____ DATA PROVIDED

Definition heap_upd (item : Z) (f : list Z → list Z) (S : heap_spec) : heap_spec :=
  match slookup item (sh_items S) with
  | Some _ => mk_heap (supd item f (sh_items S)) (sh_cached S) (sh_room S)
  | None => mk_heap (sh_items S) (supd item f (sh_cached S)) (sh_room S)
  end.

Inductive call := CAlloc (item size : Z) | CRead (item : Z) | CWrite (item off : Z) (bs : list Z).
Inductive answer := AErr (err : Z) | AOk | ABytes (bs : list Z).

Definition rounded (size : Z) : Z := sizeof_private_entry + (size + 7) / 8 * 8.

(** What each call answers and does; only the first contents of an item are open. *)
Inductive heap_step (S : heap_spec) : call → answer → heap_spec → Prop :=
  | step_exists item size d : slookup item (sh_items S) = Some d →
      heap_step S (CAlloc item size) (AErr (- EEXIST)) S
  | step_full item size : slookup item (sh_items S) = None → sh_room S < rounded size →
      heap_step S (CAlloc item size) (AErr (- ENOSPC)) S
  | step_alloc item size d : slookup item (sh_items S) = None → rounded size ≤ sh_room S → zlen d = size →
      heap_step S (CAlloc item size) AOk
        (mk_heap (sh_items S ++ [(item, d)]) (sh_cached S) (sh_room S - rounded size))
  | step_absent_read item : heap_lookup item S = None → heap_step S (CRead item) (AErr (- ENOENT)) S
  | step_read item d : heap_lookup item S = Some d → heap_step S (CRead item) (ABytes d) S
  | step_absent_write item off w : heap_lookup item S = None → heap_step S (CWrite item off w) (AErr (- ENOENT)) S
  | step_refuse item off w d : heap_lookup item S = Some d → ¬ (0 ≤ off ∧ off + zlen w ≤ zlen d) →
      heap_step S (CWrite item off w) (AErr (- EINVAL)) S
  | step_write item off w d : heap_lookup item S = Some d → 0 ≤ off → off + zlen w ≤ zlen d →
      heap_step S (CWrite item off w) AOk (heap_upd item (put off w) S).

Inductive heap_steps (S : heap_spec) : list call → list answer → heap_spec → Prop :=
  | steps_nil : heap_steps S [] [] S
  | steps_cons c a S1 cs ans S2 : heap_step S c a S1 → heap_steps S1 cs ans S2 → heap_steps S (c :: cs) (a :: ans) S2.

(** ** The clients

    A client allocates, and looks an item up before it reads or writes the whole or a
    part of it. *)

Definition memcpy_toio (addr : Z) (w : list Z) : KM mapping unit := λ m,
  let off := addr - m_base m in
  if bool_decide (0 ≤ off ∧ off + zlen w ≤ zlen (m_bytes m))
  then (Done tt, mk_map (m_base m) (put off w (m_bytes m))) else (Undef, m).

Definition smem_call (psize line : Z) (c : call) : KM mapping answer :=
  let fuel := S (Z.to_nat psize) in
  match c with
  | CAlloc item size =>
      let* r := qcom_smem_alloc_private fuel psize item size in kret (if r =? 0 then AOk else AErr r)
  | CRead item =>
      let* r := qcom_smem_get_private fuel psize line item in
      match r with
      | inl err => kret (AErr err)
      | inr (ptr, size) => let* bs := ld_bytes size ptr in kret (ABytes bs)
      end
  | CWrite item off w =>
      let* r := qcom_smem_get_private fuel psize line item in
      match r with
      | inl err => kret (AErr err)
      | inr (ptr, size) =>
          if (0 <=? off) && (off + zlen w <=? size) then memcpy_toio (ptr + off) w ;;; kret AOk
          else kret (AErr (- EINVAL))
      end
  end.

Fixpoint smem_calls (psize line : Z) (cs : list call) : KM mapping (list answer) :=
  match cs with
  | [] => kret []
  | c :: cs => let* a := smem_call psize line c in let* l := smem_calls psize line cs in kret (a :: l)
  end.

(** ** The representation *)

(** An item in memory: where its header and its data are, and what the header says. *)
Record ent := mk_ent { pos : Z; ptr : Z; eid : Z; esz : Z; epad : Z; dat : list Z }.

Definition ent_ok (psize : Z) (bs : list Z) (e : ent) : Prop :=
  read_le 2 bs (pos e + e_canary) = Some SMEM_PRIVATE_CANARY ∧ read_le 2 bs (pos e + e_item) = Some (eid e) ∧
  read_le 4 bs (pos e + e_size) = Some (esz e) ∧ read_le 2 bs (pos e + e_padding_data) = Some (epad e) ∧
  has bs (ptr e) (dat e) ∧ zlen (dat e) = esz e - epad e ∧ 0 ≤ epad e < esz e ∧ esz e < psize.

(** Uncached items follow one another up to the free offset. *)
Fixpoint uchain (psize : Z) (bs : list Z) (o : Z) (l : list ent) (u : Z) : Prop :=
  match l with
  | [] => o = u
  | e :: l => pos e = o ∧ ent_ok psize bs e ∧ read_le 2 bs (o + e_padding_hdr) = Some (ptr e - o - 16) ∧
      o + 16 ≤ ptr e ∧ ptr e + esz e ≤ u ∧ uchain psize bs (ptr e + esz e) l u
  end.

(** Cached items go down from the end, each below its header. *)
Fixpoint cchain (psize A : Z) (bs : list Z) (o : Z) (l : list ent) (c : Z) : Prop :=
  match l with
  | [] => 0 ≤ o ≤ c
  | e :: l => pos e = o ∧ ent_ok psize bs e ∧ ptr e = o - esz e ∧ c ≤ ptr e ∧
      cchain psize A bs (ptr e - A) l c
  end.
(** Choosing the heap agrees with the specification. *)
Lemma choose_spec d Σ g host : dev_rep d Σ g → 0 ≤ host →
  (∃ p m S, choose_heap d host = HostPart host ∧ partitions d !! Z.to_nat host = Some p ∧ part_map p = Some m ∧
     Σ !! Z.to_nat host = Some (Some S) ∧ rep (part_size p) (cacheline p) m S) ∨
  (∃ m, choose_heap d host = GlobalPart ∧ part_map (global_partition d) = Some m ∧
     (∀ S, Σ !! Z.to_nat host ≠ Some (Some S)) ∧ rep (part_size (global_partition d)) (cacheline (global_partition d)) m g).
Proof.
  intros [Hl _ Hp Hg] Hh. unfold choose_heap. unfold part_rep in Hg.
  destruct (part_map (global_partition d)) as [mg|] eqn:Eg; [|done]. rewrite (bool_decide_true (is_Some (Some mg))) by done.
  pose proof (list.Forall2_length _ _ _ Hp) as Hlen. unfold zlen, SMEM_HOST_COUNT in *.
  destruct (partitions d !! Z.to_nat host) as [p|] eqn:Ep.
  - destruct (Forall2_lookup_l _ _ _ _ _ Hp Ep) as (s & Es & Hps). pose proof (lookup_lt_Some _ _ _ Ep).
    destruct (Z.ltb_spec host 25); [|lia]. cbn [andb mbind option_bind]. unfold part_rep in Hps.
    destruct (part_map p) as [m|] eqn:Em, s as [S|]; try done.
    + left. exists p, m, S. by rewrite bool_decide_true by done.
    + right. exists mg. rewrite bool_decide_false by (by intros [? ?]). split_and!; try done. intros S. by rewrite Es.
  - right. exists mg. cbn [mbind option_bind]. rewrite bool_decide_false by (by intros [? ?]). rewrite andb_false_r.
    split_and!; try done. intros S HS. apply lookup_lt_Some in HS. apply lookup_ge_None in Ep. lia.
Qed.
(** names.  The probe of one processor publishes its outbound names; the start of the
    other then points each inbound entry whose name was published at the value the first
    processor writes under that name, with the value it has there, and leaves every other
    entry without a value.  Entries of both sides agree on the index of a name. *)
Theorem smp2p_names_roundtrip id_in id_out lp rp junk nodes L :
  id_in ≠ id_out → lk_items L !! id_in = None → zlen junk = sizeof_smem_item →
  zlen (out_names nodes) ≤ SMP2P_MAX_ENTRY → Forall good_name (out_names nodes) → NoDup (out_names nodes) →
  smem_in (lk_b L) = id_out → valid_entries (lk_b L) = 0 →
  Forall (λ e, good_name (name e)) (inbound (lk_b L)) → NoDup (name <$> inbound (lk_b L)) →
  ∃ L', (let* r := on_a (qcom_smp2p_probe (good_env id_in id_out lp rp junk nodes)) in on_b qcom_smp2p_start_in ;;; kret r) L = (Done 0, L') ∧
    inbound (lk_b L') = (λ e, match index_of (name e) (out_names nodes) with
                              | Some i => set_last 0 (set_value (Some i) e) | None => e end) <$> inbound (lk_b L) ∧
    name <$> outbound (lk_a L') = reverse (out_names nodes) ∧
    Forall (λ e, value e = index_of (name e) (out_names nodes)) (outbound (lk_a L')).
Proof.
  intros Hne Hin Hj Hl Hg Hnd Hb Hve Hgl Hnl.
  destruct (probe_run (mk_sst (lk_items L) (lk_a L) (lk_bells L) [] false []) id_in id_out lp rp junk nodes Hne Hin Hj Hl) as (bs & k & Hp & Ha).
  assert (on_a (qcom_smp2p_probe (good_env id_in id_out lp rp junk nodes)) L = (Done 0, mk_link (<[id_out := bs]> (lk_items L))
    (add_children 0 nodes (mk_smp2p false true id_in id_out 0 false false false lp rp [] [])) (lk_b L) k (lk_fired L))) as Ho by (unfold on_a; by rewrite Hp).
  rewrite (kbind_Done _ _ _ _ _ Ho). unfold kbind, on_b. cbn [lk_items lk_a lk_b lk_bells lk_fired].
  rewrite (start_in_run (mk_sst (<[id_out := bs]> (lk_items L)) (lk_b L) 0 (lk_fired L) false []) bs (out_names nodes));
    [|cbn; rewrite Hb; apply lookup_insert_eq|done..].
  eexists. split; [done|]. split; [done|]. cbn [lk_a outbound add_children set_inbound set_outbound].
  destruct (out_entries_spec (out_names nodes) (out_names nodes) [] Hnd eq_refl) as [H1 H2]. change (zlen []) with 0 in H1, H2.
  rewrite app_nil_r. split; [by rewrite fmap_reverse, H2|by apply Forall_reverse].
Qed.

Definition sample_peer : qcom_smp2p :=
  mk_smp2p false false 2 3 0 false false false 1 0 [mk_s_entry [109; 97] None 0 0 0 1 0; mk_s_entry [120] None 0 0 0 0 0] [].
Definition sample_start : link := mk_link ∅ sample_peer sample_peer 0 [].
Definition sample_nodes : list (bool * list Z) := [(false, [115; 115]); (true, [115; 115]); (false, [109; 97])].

________
____ DATA PROVIDED

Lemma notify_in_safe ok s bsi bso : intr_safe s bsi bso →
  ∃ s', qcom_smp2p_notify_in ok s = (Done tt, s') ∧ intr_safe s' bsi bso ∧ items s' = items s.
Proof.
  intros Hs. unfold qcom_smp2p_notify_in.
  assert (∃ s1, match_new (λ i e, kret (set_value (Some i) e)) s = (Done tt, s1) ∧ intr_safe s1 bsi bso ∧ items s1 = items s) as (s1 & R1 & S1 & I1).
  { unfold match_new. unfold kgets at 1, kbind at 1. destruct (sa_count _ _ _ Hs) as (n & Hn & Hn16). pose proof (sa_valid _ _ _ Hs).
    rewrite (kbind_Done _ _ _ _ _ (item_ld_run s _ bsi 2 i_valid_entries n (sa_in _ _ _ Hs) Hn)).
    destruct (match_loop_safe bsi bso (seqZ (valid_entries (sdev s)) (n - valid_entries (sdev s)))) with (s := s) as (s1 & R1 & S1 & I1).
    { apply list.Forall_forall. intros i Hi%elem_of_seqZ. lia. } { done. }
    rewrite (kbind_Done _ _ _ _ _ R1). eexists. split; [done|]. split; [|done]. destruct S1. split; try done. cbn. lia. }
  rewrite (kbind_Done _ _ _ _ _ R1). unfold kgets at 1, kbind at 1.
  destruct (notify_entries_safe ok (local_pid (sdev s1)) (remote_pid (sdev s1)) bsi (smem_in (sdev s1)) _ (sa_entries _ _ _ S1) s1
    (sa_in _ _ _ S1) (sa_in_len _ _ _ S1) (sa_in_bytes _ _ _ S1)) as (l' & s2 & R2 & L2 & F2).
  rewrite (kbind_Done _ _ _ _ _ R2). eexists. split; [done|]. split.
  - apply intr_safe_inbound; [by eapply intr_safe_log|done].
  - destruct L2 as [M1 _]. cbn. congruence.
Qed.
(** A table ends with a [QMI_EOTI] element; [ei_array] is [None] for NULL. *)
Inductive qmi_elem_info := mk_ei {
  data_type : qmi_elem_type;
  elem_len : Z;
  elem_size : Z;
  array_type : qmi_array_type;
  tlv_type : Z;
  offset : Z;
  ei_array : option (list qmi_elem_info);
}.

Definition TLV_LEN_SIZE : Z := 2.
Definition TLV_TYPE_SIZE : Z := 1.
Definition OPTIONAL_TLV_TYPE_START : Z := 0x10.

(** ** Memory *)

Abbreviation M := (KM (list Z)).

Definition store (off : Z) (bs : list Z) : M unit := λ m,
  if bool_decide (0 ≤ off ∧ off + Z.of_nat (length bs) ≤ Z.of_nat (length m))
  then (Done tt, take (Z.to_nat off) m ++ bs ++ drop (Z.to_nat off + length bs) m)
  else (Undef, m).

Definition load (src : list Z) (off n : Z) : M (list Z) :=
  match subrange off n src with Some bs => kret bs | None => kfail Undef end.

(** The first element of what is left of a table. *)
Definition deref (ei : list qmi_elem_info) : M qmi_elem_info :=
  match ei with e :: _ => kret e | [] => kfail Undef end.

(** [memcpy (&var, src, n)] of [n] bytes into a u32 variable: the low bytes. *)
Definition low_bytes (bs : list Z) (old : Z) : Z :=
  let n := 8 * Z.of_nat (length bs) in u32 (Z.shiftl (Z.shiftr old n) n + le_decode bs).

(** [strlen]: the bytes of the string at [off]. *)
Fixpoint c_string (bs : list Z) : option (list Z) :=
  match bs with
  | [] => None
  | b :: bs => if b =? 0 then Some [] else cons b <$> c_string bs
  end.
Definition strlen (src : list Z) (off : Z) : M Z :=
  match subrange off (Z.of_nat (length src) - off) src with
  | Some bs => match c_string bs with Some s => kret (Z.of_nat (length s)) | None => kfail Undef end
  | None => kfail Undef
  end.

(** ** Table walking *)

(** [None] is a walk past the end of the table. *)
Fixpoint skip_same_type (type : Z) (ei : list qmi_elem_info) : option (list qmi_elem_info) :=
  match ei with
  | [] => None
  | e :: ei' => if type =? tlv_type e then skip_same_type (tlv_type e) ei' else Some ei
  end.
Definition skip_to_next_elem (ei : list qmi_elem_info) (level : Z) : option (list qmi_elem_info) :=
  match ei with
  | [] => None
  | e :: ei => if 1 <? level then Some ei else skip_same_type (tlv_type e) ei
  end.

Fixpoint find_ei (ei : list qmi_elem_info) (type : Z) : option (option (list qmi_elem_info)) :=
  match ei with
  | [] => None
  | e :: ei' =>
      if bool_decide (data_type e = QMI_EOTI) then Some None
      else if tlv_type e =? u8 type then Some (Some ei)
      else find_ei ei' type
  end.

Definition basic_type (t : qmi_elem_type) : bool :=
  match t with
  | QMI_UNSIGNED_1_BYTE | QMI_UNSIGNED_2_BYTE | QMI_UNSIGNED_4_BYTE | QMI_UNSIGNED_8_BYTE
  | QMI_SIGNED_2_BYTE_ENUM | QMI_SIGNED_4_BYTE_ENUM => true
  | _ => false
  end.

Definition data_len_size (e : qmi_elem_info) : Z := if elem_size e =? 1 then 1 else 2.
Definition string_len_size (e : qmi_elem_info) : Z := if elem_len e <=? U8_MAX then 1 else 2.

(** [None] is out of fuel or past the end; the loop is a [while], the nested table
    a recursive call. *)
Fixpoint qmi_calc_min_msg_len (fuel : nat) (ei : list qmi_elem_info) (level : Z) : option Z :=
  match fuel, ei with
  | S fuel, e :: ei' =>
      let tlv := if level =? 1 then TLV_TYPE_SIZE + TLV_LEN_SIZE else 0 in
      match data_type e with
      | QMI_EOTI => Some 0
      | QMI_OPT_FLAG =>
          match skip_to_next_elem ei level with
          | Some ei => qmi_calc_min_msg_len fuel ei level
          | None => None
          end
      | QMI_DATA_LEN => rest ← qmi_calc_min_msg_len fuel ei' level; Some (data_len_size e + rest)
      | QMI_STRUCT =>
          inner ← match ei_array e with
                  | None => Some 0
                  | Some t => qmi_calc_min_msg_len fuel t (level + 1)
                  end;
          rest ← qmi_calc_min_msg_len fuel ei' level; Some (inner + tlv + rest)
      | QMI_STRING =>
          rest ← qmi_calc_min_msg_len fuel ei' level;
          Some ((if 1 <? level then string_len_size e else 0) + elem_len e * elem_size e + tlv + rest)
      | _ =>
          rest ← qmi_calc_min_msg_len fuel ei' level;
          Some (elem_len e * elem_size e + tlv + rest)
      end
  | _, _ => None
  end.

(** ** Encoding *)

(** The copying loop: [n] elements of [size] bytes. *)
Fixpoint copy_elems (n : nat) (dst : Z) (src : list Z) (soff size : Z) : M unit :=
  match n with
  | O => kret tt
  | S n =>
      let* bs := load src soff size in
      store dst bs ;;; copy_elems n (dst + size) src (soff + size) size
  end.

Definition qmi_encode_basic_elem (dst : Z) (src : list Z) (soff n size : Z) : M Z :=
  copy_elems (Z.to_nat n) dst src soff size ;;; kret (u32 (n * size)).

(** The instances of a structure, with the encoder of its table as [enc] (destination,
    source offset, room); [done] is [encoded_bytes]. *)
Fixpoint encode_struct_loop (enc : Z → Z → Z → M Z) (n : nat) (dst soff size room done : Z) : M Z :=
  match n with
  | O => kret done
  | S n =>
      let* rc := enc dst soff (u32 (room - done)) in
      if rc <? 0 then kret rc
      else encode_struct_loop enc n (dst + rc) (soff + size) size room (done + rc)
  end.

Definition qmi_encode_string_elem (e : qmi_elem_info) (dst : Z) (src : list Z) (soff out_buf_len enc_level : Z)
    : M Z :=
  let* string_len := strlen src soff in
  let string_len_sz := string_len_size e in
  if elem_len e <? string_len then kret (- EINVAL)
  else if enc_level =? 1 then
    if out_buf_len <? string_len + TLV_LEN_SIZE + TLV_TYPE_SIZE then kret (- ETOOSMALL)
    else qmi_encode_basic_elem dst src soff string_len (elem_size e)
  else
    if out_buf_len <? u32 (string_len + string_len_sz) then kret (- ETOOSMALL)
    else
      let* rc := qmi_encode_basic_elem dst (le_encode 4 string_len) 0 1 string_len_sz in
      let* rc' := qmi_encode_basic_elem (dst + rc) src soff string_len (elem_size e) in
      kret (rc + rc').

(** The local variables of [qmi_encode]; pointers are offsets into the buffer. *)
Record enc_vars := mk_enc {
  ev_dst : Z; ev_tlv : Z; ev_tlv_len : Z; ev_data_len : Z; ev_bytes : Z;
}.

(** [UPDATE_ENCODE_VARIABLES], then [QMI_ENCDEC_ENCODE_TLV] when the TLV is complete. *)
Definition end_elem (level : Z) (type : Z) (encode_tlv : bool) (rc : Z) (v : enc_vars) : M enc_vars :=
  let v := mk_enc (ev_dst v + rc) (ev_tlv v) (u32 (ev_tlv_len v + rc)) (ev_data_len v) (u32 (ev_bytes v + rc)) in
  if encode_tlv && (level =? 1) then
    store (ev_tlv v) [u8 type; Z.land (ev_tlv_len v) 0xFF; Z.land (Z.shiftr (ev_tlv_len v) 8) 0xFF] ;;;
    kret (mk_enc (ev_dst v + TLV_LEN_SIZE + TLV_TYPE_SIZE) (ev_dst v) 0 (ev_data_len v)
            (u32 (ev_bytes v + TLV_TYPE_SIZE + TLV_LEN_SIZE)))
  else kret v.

________

- _INSTRUCTIONS TO FOLLOW_
The entries above hold a line with "(** The first" and a later line with "(** [None] is a". Write out exactly those lines and all lines between, nothing more.

- _WRITTEN SOLUTION_
(** The first element of what is left of a table. *)
Definition deref (ei : list qmi_elem_info) : M qmi_elem_info :=
  match ei with e :: _ => kret e | [] => kfail Undef end.

(** [memcpy (&var, src, n)] of [n] bytes into a u32 variable: the low bytes. *)
Definition low_bytes (bs : list Z) (old : Z) : Z :=
  let n := 8 * Z.of_nat (length bs) in u32 (Z.shiftl (Z.shiftr old n) n + le_decode bs).

(** [strlen]: the bytes of the string at [off]. *)
Fixpoint c_string (bs : list Z) : option (list Z) :=
  match bs with
  | [] => None
  | b :: bs => if b =? 0 then Some [] else cons b <$> c_string bs
  end.
Definition strlen (src : list Z) (off : Z) : M Z :=
  match subrange off (Z.of_nat (length src) - off) src with
  | Some bs => match c_string bs with Some s => kret (Z.of_nat (length s)) | None => kfail Undef end
  | None => kfail Undef
  end.

(** ** Table walking *)

(** [None] is a walk past the end of the table. *)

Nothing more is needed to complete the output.